Being diagnosed with early-onset Parkinson’s disease, and living with PD over the years, I can tell you that the progression is much faster than I would like. I am battling with rigidity, internal tremors and more pronounced symptoms of both Dystonia (uncontrollable and sometimes painful muscle spasms) and Dyskinesia (uncontrolled, involuntary muscle movement) mostly due to prolonged use of carbidopa/levodopa.
I often ask myself where do I go from here? I have three sons, am I going to be around for their wedding? Will I be able to hold and play with my grandchildren? So many unanswered questions, so much fear of not being around or worse, not being able to do the things I love. I love the quote “do not let the fear of tomorrow rob you of today”. I not only plan on living today, but I will do my part in the fight to find a cure.
They say knowledge is power – and I wanted to have the power over my disease. I wanted answers! Is this environmental? Is this genetic? I needed to know. Through genetic testing with “23 and Me” I was able to get some unanswered questions. I knew that The Michael J. Fox Foundation is dedicated to finding a cure for Parkinson’s and funds the Parkinson’s Progression Markers Initiative (PPMI). In 2012 I enrolled in the PPMI study at the Cleveland Clinic. PPMI is a clinical study to find biomarkers for Parkinson’s disease. Patients would contribute invaluable data and bio samples into the most robust Parkinson’s database and specimen bank ever created. PPMI is an observational study and volunteers do not take any experimental drugs or placebos, but agree to contribute data and samples for five years, which has now been extended to eight. Doctors depend on the description you provide of your symptoms and their own examination in making decisions regarding your diagnosis and management. The discovery of a biomarker is a critical step in the development of new and better treatments for PD.

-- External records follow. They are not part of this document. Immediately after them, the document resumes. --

(* ===== verification/TransReader.v ===== *)
(** * TransReader: the TDF reader of the installers

    Models trans/src/common/reader/basicread.c: a file of TDF is read in
    packets of 256 bytes and words of four, and parts of it are read again
    from memory. [R_memory] is the use of memory outside an array, [R_undefined]
    a result that is left undefined, or a place whose displacement in bits
    overflows an [int]; the other exceptions end the program
    after a message. What is in the buffer after the end of a file is what was
    there before, as it is in the code. *)
From Stdlib Require Import String.
From stdpp Require Import base list list_numbers gmap numbers.
From Stdlib Require Import ZArith Lia.
From S2P Require Import Prelude TransFlpt TransNumbers ExdsString TldCapsule.

Inductive read_error := R_past_end | R_not_capsule | R_later_version | R_earlier_version | R_memory | R_undefined
  | R_illegal_code | R_no_memory | R_too_many_errors.

(** bits per byte, bytes per packet, bits per packet *)
Definition bpby : Z := 8.
Definition cppkt : Z := 256.
Definition bppkt : Z := bpby * cppkt.

Definition MAJOR_VERSION : Z := 4.
Definition MINOR_VERSION : Z := 1.

(** The [n] lowest bits; the array has an element for each [n] up to 32. *)
Definition lsb_mask (n : Z) : Z := Z.ones n.

(** A displacement in bits in the file, or in some characters in memory. *)
Record place := Place { flag : bool; pl_mem : list Z; bits_on : Z }.

(** [crt_ptr] is a displacement in [crt_line], which is the buffer when the
    file is read. *)
Record rd_state := RdState {
  crt_ptr : Z;
  getcode_bitposn : Z;
  crt_bits : Z;
  pkt_index : Z;
  table_flag : bool;
  crt_line : list Z;
  file_pkt : Z;
  fpin : list Z;
  buff : list Z;
  current_place : place;
  bytestream_pickup : place
}.

(** With the numbers of the installer. *)
Record installer := Installer { rd : rd_state; nums : flpts }.

Definition M (A : Type) : Type := stM installer read_error A.

Definition get_rd : M rd_state := fun s => (s, Ok (rd s)).
Definition set_rd (r : rd_state) : M unit := fun s => (Installer r (nums s), Ok tt).
Definition stops {A} (e : read_error) : M A := st_throw e.

(** An operation on the numbers. *)
Definition on_nums {A} (f : flpts -> option (A * flpts)) : M A := fun s =>
  match f (nums s) with Some (a, n) => (Installer (rd s) n, Ok a) | None => (s, Throw R_memory) end.

Definition line (r : rd_state) : list Z := if table_flag r then crt_line r else buff r.

Definition with_bitposn (r : rd_state) (p : Z) : rd_state :=
  RdState (crt_ptr r) p (crt_bits r) (pkt_index r) (table_flag r) (crt_line r) (file_pkt r) (fpin r) (buff r) (current_place r) (bytestream_pickup r).
Definition with_ptr (r : rd_state) (p : Z) : rd_state :=
  RdState p (getcode_bitposn r) (crt_bits r) (pkt_index r) (table_flag r) (crt_line r) (file_pkt r) (fpin r) (buff r) (current_place r) (bytestream_pickup r).
Definition with_pickup (r : rd_state) (p : place) : rd_state :=
  RdState (crt_ptr r) (getcode_bitposn r) (crt_bits r) (pkt_index r) (table_flag r) (crt_line r) (file_pkt r) (fpin r) (buff r) (current_place r) p.

(** ** Bits *)

Definition next_packet (r : rd_state) : rd_state :=
  let data := take (Z.to_nat cppkt) (fpin r) in
  RdState (crt_ptr r) (getcode_bitposn r) (crt_bits r) (pkt_index r + 1) (table_flag r) (crt_line r) (file_pkt r + 1)
    (drop (Z.to_nat cppkt) (fpin r)) (data ++ drop (length data) (buff r)) (current_place r) (bytestream_pickup r).

Definition read_line (complain : bool) : M unit :=
  r ← get_rd;
  if bool_decide (fpin r = []) && complain then stops R_past_end else set_rd (next_packet r).

(** At the end of the buffer the next packet is read. In memory [crt_ptr] is
    never [end_ptr], which points to the buffer. *)
Definition refill : M unit :=
  r ← get_rd;
  if negb (table_flag r) && (crt_ptr r =? cppkt) then
    _ ← read_line true;
    r ← get_rd;
    set_rd (with_ptr r 0)
  else mret tt.

(** The four bytes at [p], the first one being the highest. *)
Definition word_at (l : list Z) (p : Z) : option Z :=
  if p <? 0 then None
  else
    let n := Z.to_nat p in
    a ← l !! n; b ← l !! (n + 1)%nat; c ← l !! (n + 2)%nat; d ← l !! (n + 3)%nat;
    Some (Z.lor (Z.shiftl a 24) (Z.lor (Z.shiftl b 16) (Z.lor (Z.shiftl c 8) d))).

Definition load_word : M unit :=
  r ← get_rd;
  match word_at (line r) (crt_ptr r) with
  | None => stops R_memory
  | Some w =>
      set_rd (RdState (crt_ptr r + 4) (getcode_bitposn r) w (pkt_index r) (table_flag r) (crt_line r) (file_pkt r) (fpin r) (buff r)
        (current_place r) (bytestream_pickup r))
  end.

Definition getcode (np : Z) : M Z :=
  r ← get_rd;
  let p := getcode_bitposn r - np in
  if (np <? 0) || (32 <? np) then stops R_memory
  else if 0 <=? p then
    _ ← set_rd (with_bitposn r p);
    mret (s32 (Z.land (Z.shiftr (crt_bits r) p) (lsb_mask np)))
  else
    let p := getcode_bitposn r in
    let n := np - p in
    let q := s32 (Z.shiftl (Z.land (crt_bits r) (lsb_mask p)) n) in
    let p := 32 - n in
    _ ← refill;
    _ ← load_word;
    r ← get_rd;
    _ ← set_rd (with_bitposn r p);
    mret (q + s32 (Z.land (Z.shiftr (crt_bits r) p) (lsb_mask n))).

(** The bits that can still be read, at most: the fuel of the loops below. *)
Definition bits_left (r : rd_state) : nat :=
  Z.to_nat (getcode_bitposn r + 8 * (Z.of_nat (length (line r)) - crt_ptr r) +
    (if table_flag r then 0 else 8 * cppkt * Z.of_nat (length (fpin r)))).

Fixpoint big_code_loop (fuel : nat) (n res : Z) : M Z :=
  match fuel with
  | O => stops R_undefined
  | S fuel =>
      t ← getcode n;
      if t =? 0 then big_code_loop fuel n (s32 (res + lsb_mask n)) else mret (s32 (res + t))
  end.

Definition get_big_code (n : Z) : M Z := r ← get_rd; big_code_loop (S (bits_left r)) n 0.

(** ** Places *)

(** An [int] that is computed: an overflow is undefined. *)
Definition int_value (v : Z) : M Z := if int_ok v then mret v else stops R_undefined.

Definition keep_place_of (r : rd_state) : place :=
  let bits_on := crt_ptr r * 8 - getcode_bitposn r in
  if table_flag r then Place true (crt_line r) bits_on else Place false [] (bits_on + pkt_index r * bppkt).

Definition keep_place : M place :=
  r ← get_rd;
  _ ← int_value (crt_ptr r * 8);
  _ ← int_value (bits_on (keep_place_of r));
  mret (keep_place_of r).

Fixpoint read_lines (n : nat) : M unit :=
  match n with
  | O => mret tt
  | S n => _ ← read_line false; read_lines n
  end.

Definition set_place (pl : place) : M unit :=
  r ← get_rd;
  let posn := 32 - bits_on pl mod 32 in
  let posn' := if posn =? 32 then 0 else posn in
  _ ← (if negb (flag pl) then
         let new_pi := bits_on pl / bppkt in
         _ ← set_rd (RdState (bits_on pl / 32 * 4 - new_pi * cppkt) posn' (crt_bits r) (file_pkt r) false [] (file_pkt r) (fpin r) (buff r)
               (current_place r) (bytestream_pickup r));
         read_lines (Z.to_nat (new_pi - file_pkt r))
       else
         set_rd (RdState (bits_on pl / 32 * 4) posn' (crt_bits r) (pkt_index r) true (pl_mem pl) (file_pkt r) (fpin r) (buff r)
           pl (bytestream_pickup r)));
  if 0 <? posn' then load_word else mret tt.

Definition add_place (pl : place) (n : Z) : M place :=
  bits_on ← int_value (bits_on pl + n);
  mret (Place (flag pl) (pl_mem pl) bits_on).

Fixpoint read_chars (n : nat) : M (list Z) :=
  match n with
  | O => mret []
  | S n =>
      _ ← refill;
      r ← get_rd;
      match (if crt_ptr r <? 0 then None else buff r !! Z.to_nat (crt_ptr r)) with
      | None => stops R_memory
      | Some c =>
          _ ← set_rd (with_ptr r (crt_ptr r + 1));
          l ← read_chars n;
          mret (c :: l)
      end
  end.

(** The characters are freed with the capsule. *)
Definition new_place (bn : Z) : M place :=
  r ← get_rd;
  if negb (table_flag r) then
    let bits_on := if getcode_bitposn r =? 0 then 0 else 32 - getcode_bitposn r in
    bits ← int_value (bits_on + bn + 31);
    let no_chars := bits / 32 * 4 in
    _ ← set_rd (if 0 <? getcode_bitposn r then with_ptr r (crt_ptr r - 4) else r);
    mem ← read_chars (Z.to_nat no_chars);
    mret (Place true mem bits_on)
  else
    bits ← int_value (crt_ptr r * 8);
    bits_on ← int_value (bits - getcode_bitposn r);
    mret (Place true (pl_mem (current_place r)) bits_on).

(** ** Integers *)

Fixpoint small_loop (fuel : nat) (total : Z) : M Z :=
  match fuel with
  | O => stops R_undefined
  | S fuel =>
      digit ← getcode 4;
      if digit <? 8 then small_loop fuel (s32 (8 * total + digit)) else mret (s32 (8 * total + (digit - 8)))
  end.

Definition small_dtdfint : M Z := r ← get_rd; small_loop (S (bits_left r)) 0.

Definition to_boundary : M unit :=
  r ← get_rd; set_rd (with_bitposn r (getcode_bitposn r - getcode_bitposn r mod 8)).

Definition d_bitstream : M place :=
  length ← small_dtdfint;
  here ← keep_place;
  crt_bitstream ← new_place length;
  pl ← add_place here length;
  _ ← set_place pl;
  mret crt_bitstream.

Definition d_bytestream : M place := r ← get_rd; mret (bytestream_pickup r).

Definition ignore_bytestream : M unit :=
  length ← small_dtdfint;
  _ ← to_boundary;
  here ← keep_place;
  bits ← int_value (length * 8);
  pl ← add_place here bits;
  set_place pl.

Definition start_bytestream : M unit :=
  length ← small_dtdfint;
  _ ← to_boundary;
  here ← keep_place;
  bits ← int_value (length * 8);
  pl ← add_place here bits;
  r ← get_rd;
  set_rd (with_pickup r pl).

Definition end_bytestream : M unit := r ← get_rd; set_place (bytestream_pickup r).

(** [size], [number] and the components, without the zero after them. *)
Record tdfstring := TdfString { size : Z; number : Z; ints : list Z }.

Fixpoint get_codes {S E A} (n : nat) (get : stM S E A) : stM S E (list A) :=
  match n with
  | O => mret []
  | S n => c ← get; l ← get_codes n get; mret (c :: l)
  end.

(** [n + 1] components are allocated, and the last one is written. *)
Definition components (n : Z) (get : M Z) : M (list Z) :=
  if n <? 0 then stops R_memory else get_codes (Z.to_nat n) get.

Definition tdfbool : Type := bool.

Definition d_tdfbool : M tdfbool := b ← getcode 1; mret (negb (b =? 0)).

(** [natint] and [natbig] are the same member of a union. *)
Inductive tdfint := small_nat (n : Z) | big_nat (f : Z).

Definition natint (n : tdfint) : Z := match n with small_nat n => n | big_nat f => f end.

Section Reader.
(** What the memory that is added to the array of numbers holds. *)
Variable junk : nat -> flt.

Definition d_tdfstring : M tdfstring :=
  bits ← small_dtdfint;
  n ← small_dtdfint;
  if bits <=? 8 then l ← components n (c ← getcode bits; mret (u8 c)); mret (TdfString 8 n l)
  else if bits <=? 16 then l ← components n (c ← getcode bits; mret (swrap 16 c)); mret (TdfString 16 n l)
  else if bits <=? 32 then l ← components n (getcode bits); mret (TdfString 32 n l)
  else if bits <=? 64 then
    l ← components n (big ← getcode (bits - 32); small ← getcode 32; on_nums (f64_to_flt junk (Flt64 big (u32 small)) false));
    mret (TdfString 64 n l)
  else stops R_undefined.

Definition d_tdfident : M tdfstring :=
  bits ← small_dtdfint;
  n ← small_dtdfint;
  if n <? 0 then stops R_memory
  else
    _ ← to_boundary;
    l ← get_codes (Z.to_nat n) (c ← getcode bits; mret (if bits <=? 8 then u8 c else if bits <=? 16 then swrap 16 c else c));
    _ ← to_boundary;
    mret (TdfString bits n l).

(** A digit of a number that is too large for an [unsigned int]. *)
Definition newdig (f digit : Z) : M unit :=
  on_nums (fun s => x ← get_flpt f s; s ← put_flpt f (flpt_newdig digit x 8) s; Some (tt, s)).

(** One more digit of the total, or of the number [big] that it has become. *)
Definition tdfint_digit (total : Z) (big : option Z) (digit : Z) : M (Z * option Z) :=
  match big with
  | Some f => _ ← newdig f digit; mret (total, Some f)
  | None =>
      if 536870911 <? total then
        f ← on_nums (floatrep_unsigned junk total);
        _ ← newdig f digit;
        mret (total, Some f)
      else mret (u32 (Z.shiftl total 3 + digit), None)
  end.

Fixpoint tdfint_loop (fuel : nat) (total : Z) (big : option Z) : M tdfint :=
  match fuel with
  | O => stops R_undefined
  | S fuel =>
      digit ← getcode 4;
      let goon := digit <? 8 in
      '(total, big) ← tdfint_digit total big (if goon then digit else digit - 8);
      if goon then tdfint_loop fuel total big
      else mret (match big with None => small_nat (s32 total) | Some f => big_nat f end)
  end.

Definition d_tdfint : M tdfint := r ← get_rd; tdfint_loop (S (bits_left r)) 0 None.

Fixpoint check_magic (l : list Z) : M unit :=
  match l with
  | [] => mret tt
  | p :: l => c ← getcode 8; if c =? p then check_magic l else stops R_not_capsule
  end.

Definition check_magic_no : M unit :=
  _ ← check_magic (chars MAGIC_NUMBER);
  maj ← d_tdfint;
  if MAJOR_VERSION <? natint maj then stops R_later_version
  else if natint maj <? MAJOR_VERSION then stops R_earlier_version
  else
    min ← d_tdfint;
    to_boundary.

(** [f]: the bytes of the file. *)
Definition initreader (f : list Z) : M unit :=
  r ← get_rd;
  _ ← set_rd (RdState (crt_ptr r) 0 (crt_bits r) (-1) false [] (-1) f (buff r) (current_place r) (bytestream_pickup r));
  _ ← read_line true;
  r ← get_rd;
  _ ← set_rd (with_ptr r 0);
  check_magic_no.
End Reader.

In 2018, I also enrolled in an online clinical study called Fox Insight. Fox Insight is a long-term observational study worldwide for people with and without Parkinson’s disease. Answering health-related experiences helps researchers better understand the unmet needs and treatment breakthroughs.
Becoming a Team Fox member alongside thousands of other members all over the world to support the Foundation’s mission to find a cure is very important to me and my family. 100% of proceeds from all Team Fox events goes directly towards Parkinson’s Research. It is only through research and education that gives us the hope for a world without Parkinson’s disease.